WORK INSTRUCTIONS: When the line containing "S754_finite s m e =>" appears in the entries below, begin printing there and stop after the line containing "hundredths s p"; print each of those lines exactly and no other line.

Collected data
┏━━
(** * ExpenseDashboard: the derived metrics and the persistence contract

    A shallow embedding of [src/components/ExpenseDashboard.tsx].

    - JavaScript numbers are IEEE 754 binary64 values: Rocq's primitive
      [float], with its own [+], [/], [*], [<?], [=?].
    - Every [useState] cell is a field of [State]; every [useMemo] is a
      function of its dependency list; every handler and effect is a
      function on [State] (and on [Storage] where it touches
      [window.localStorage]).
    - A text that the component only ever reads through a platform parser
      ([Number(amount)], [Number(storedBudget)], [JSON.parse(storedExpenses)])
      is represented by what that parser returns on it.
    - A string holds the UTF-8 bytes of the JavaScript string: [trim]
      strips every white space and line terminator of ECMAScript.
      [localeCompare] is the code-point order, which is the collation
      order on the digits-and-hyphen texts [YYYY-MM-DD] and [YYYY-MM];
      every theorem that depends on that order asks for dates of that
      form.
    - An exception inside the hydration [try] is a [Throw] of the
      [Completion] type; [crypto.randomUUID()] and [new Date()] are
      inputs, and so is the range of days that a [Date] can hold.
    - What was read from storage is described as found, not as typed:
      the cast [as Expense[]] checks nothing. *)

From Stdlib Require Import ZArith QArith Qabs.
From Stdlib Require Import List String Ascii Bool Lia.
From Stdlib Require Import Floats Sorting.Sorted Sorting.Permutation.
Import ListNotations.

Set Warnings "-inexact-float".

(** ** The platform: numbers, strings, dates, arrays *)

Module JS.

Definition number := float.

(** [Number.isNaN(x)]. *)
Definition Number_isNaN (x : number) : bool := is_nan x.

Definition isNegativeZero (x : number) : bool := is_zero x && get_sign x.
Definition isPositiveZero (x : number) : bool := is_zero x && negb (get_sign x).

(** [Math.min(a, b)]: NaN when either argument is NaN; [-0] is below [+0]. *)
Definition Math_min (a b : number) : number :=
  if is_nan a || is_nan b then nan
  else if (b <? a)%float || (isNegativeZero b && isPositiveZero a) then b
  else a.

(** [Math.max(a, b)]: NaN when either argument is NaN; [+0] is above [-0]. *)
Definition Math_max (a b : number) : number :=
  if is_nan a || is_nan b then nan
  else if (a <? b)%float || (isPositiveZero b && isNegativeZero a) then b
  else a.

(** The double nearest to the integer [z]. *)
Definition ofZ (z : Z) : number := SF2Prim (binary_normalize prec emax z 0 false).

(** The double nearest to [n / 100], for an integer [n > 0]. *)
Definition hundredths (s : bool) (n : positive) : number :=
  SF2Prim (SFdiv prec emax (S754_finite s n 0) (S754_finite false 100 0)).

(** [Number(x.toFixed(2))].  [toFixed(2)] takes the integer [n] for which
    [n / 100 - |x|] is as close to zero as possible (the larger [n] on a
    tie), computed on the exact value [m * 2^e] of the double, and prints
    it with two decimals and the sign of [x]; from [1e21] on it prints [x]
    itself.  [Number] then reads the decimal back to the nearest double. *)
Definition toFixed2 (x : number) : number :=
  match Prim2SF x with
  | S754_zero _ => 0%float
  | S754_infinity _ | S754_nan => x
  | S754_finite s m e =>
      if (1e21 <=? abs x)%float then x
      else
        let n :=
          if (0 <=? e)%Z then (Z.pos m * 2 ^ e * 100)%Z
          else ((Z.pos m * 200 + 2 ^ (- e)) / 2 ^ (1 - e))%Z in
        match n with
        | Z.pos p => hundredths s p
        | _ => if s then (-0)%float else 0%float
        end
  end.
┗━━
OUTPUT BELOW:
  | S754_finite s m e =>
      if (1e21 <=? abs x)%float then x
      else
        let n :=
          if (0 <=? e)%Z then (Z.pos m * 2 ^ e * 100)%Z
          else ((Z.pos m * 200 + 2 ^ (- e)) / 2 ^ (1 - e))%Z in
        match n with
        | Z.pos p => hundredths s p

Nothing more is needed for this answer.